Sunday, August 22, 2010

Issues for the Future

Lastly, we identify two areas that policy makers and managers need to address when considering the possibilities of the NII: freedom of market access and the potential for value chain configuration.

Market Access
Because of the vast volume of economic activity that will take place on the NII once fully implemented, policy makers need to set guidelines for the three areas where access may be restricted:

The Electronic Market. If the market maker owns or has a substantial interest in any suppliers, it can bias the market in their favor and both the consumer and other suppliers will be disadvantaged. In the airline reservation system, the airline market maker was stopped from continuing this tactic (Copeland & McKenny, 1988).

Electronic Channels. If the owner of a physical communication channel such as TCI, a long distance carrier, or a regional telephone operating company restricts access to any market channel because of interest in other specific market channels, it limits a consumer's free access. The potential, but dissolved, TCI-Bell Atlantic merger posed such a threat, since both own electronic channels into the home. Moreover, TCI has substantial interest in market suppliers of entertainment programming and home shopping. Thus they could have restricted access to producers, retailers, and market makers to suit their own economic interests.
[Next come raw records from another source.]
(** ** Periods without a day *)

(** X6. When adding [yearPerRun] years does not move the date of the
    first sample (as with [yearPerRun = 0]), a simulation of at least one
    run on an ascending series fails in its first run: both days are found
    at index 0, the window is empty and nothing is sold, whatever the
    capital and the prices. *)
Theorem same_day_period_fails (config : config) (datePrices : list datePrice) :
  datePrices <> [] -> len datePrices <= MaxInt64 -> ascending datePrices ->
  1 <= run config ->
  time_AddDate (yearPerRun config) (date_at datePrices 0)
  = date_at datePrices 0 ->
  exists heldShares info,
    checkInPeriod_runs config datePrices = Ok (failed, heldShares, [info])
    /\ checkInPeriod config datePrices = Ok failed
    /\ ri_startIndex info = 0 /\ ri_endIndex info = 0
    /\ ri_sale info = None.
Proof.
  intros Hne Hlen Hasc Hrun Hsame.
  destruct (checkInPeriod_runs_spec config datePrices Hne Hlen)
    as (first & r & infos & Hfirst & Hruns_eq & Hcheck & Hruns).
  destruct (hd_index datePrices Hne) as (first' & Hfirst' & Hdate & _).
  rewrite Hfirst in Hfirst'. inversion Hfirst'; subst first'.
  rewrite Hdate in Hruns.
  assert (Hlast : date_at datePrices 0 <= last_day datePrices).
  { rewrite <- (nth_last_day datePrices Hne).
    assert (0 < len datePrices)
      by (destruct datePrices; [congruence | unfold len; cbn [length]; lia]).
    apply ascending_date_at; [assumption|lia|lia|lia]. }
  destruct (Z.to_nat (run config)) as [|fuel] eqn:Efuel; [lia|].
  inversion Hruns as [? ? ? ? Hdone | ? ? ? ? Hlt Hday
                      | ? ? ? ? info Hlt Hwin Hsale
                      | ? ? ? ? info r' infos' Hlt Hwin Hsale Hrest]; subst.
  - exfalso. destruct Hdone as [|Hdone]; [discriminate|].
    unfold config_run in Hdone. lia.
  - exfalso. rewrite Hsame in Hday. lia.
  - exists (initial_shares config first), info.
    split; [exact Hruns_eq|]. split; [exact Hcheck|].
    pose proof Hwin as (_ & Hs & He & Hsi & Hei & _).
    rewrite He, Hsame in Hei. rewrite Hs in Hsi.
    assert (Hi0 : ri_startIndex info = 0).
    { rewrite findClosestDay_unfold in Hsi. cbv zeta in Hsi.
      destruct (Search_ascending (date_at datePrices 0) datePrices Hlen Hasc)
        as (Hb & Hlo & _).
      set (i := Search (len datePrices)
                  (on_or_after (date_at datePrices 0) datePrices)) in *.
      destruct (Z.eqb_spec i (len datePrices)); [discriminate|].
      inversion Hsi as [Hi].
      destruct (Z.eq_dec i 0) as [|Hi0]; [assumption|].
      specialize (Hlo 0 ltac:(lia)). lia. }
    split; [exact Hi0|]. split; [congruence | exact Hsale].
  - exfalso.
    pose proof Hwin as (_ & Hs & He & Hsi & Hei & _).
    rewrite He, Hsame in Hei. rewrite Hs in Hsi.
    assert (Heq : ri_startIndex info = ri_endIndex info) by congruence.
    destruct (runs_empty_window _ _ _ _ _ _ _ _ Hruns info
                ltac:(left; reflexivity) Heq) as (_ & Hnone & _).
    contradiction.
Qed.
In addition, the channel owner, which also has a monopoly on supplying information to the consumer, can keep access costs unnaturally high and curtail the rate of technology advancement, as when AT&T maintained a total monopoly in telecommunications.
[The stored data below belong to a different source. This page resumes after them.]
(** With a whole stride, a row of the table whose sample lies inside
    the window is a point of the chart. *)
Lemma chart_point_of_table_row (p : Props) (buf : AudioBuffer) (k : nat)
    (row : PreviewRow) :
  inject_Z (Js.floor (skip (sampleRate buf) (sampleRateCtx p)))
    == skip (sampleRate buf) (sampleRateCtx p) ->
  previewRow buf (sampleRateCtx p) (bitDepth p) (Z.of_nat k) = Some row ->
  (row_idx row < windowSize (dataLength (channelData buf)) (zoom p))%Z ->
  exists pt,
    nth_error (samplingPoints p buf) k = Some pt
    /\ sp_idx pt = row_idx row
    /\ sp_original pt = row_original row.
Proof.
  intros Hwhole Hrow Hwin.
  set (step := skip (sampleRate buf) (sampleRateCtx p)) in *.
  set (data := channelData buf) in *.
  set (wsize := windowSize (dataLength data) (zoom p)) in *.
  assert (Hs1 : (1 <= Js.floor step)%Z).
  { rewrite Zle_Qle, Hwhole. apply skip_ge_1. }
  unfold previewRow in Hrow. cbv zeta in Hrow.
  rewrite table_skip_floor in Hrow. fold step data in Hrow.
  destruct (Z.of_nat k * Js.floor step >=? dataLength data)%Z eqn:Elen;
    [discriminate Hrow |].
  destruct (getIndex data (Z.of_nat k * Js.floor step)) as [val |] eqn:Eget;
    [| discriminate Hrow].
  injection Hrow as <-. cbn [row_idx row_original] in *.
  assert (Hlen : (Z.of_nat k * Js.floor step < dataLength data)%Z) by lia.
  assert (Hidx : forall j, (j <= k)%nat ->
            (0 <= Z.of_nat j * Js.floor step <= Z.of_nat k * Js.floor step)%Z).
  { intros j Hj. split; [apply Z.mul_nonneg_nonneg; lia |].
    apply Z.mul_le_mono_nonneg_r; lia. }
  assert (Hnth : nth_error (samplingPoints p buf) k
                 = samplePoint p data (width p * 1 / inject_Z wsize)
                     (position_after step k 0)).
  { unfold samplingPoints. fold data wsize step. apply sampleWalk_visits.
    - assert (Z.of_nat k * 1 <= Z.of_nat k * Js.floor step)%Z
        by (apply Z.mul_le_mono_nonneg_l; lia).
      lia.
    - intros j Hj. rewrite position_after_eq, <- Hwhole, <- inject_Z_mult.
      setoid_replace (0 + inject_Z (Z.of_nat j * Js.floor step))
        with (inject_Z (Z.of_nat j * Js.floor step)) by ring.
      rewrite <- Zlt_Qlt. specialize (Hidx j Hj). lia.
    - intros j Hj. unfold samplePoint.
      rewrite (whole_stride_index step j Hwhole).
      specialize (Hidx j Hj).
      destruct (Z.of_nat j * Js.floor step >=? dataLength data)%Z eqn:E;
        [lia |].
      destruct (getIndex data (Z.of_nat j * Js.floor step)) eqn:G;
        [intros Hnone; discriminate Hnone |].
      exfalso. revert G. apply getIndex_in_range. lia. }
  rewrite Hnth. unfold samplePoint.
  rewrite (whole_stride_index step k Hwhole), Elen, Eget.
  eexists. split; [reflexivity |]. split; reflexivity.
Qed.

End Completion.

(** * Further properties of the sources *)

(** ** utils/audioUtils.ts: rounding, saturation and the printed code *)


Lemma normalize_comp (v w : Q) : v == w -> normalize v == normalize w.
Proof.
  intros H. unfold normalize, Js.max, Js.min. rewrite H. reflexivity.
Qed.

Lemma discreteCode_comp (v w : Q) (b : Z) :
  v == w -> discreteCode v b = discreteCode w b.
Proof.
  intros H. rewrite !discreteCode_normalize. apply round_comp.
  rewrite (normalize_comp v w H). reflexivity.
Qed.

Lemma discreteCode_low (v : Q) (b : Z) : v <= -1 -> discreteCode v b = 0%Z.
Proof.
  intros H. rewrite discreteCode_normalize.
  transitivity (Js.round (inject_Z 0)); [| apply round_inject].
  apply round_comp. unfold normalize. rewrite clamp_below by qlin.
  change (inject_Z 0) with 0. ring.
Qed.

Lemma discreteCode_high (v : Q) (b : Z) :
  (0 <= b)%Z -> 1 <= v -> discreteCode v b = (2 ^ b - 1)%Z.
Proof.
  intros Hb H. rewrite discreteCode_normalize.
  transitivity (Js.round (inject_Z (2 ^ b - 1))); [| apply round_inject].
  apply round_comp. unfold normalize. rewrite clamp_above by qlin.
  rewrite (maxVal_inject b Hb). ring.
Qed.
Regardless of how many channels are connected to consumers' homes, for the electronic market effect to occur, those channels must not limit or control access to the product or service providers wanting to reach the home.
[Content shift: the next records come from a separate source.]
(** X14: the browser adapter and the React Native adapter write the
    same base64 text for the same bytes, and each reads the bytes back
    from it: the browser's [base64ToBytes], which goes through [atob],
    accepts the text with its padding, without it, and in its URL-safe
    spelling. *)
Theorem base64_across_platforms (bs : bytes) :
  bytesToBase64 bs = Native.bytesToBase64 bs
  /\ base64ToBytes (bytesToBase64 bs) = Ok bs
  /\ base64ToBytes (Native.removePadding (bytesToBase64 bs)) = Ok bs
  /\ base64ToBytes (urlSafe (bytesToBase64 bs)) = Ok bs
  /\ Native.base64ToBytes (bytesToBase64 bs) = bs.
Proof.
  pose proof (browser_text_plain bs) as C.
  destruct (atob_encodeOctets bs) as [A B]. fold (bytesToBase64 bs) in A, B.
  split; [apply browser_text|]. split; [apply browser_base64|].
  unfold base64ToBytes. repeat split.
  - rewrite normalize_removePadding, (normalize_plain_text _ C), B.
    cbn [bind]. now rewrite bytes_of_octets.
  - rewrite normalize_urlSafe, (normalize_plain_text _ C), A.
    cbn [bind]. now rewrite bytes_of_octets.
  - rewrite browser_text. apply base64_roundtrip.
Qed.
The Market Choice Box. By design the market choice box can exhibit access to or from the consumer. It is not at all clear that the hardware processor, operating system, or other architectures that have dominated the PC evolution will maintain that status on the NII. The computing capabilities and innovation required in an operating system and user interface for interactive multimedia may result in new designs. Dominant architectures, such as IBM's in the 1960s through the early 1980s and now Intel's and Microsoft's, have demonstrated the economic benefits of ownership most clearly. However, the architectures were limited in their revenue potential to the information industry, whereas architectures that may control electronic transactions on the NII may have the ability to tap a vastly larger revenue stream of retail transactions to the consumer. Openness then becomes not only desirable but essential. However, we need to understand what openness means in terms of the market choice box.

In summary, stakeholders in the NII evolution need to think about the consequences of market constraint, and what legislative and other policies are needed to ensure a fair playing field. Moreover, stakeholders, such as consumer goods manufacturers, have as many interests in this evolution as do telecommunications and information technology companies.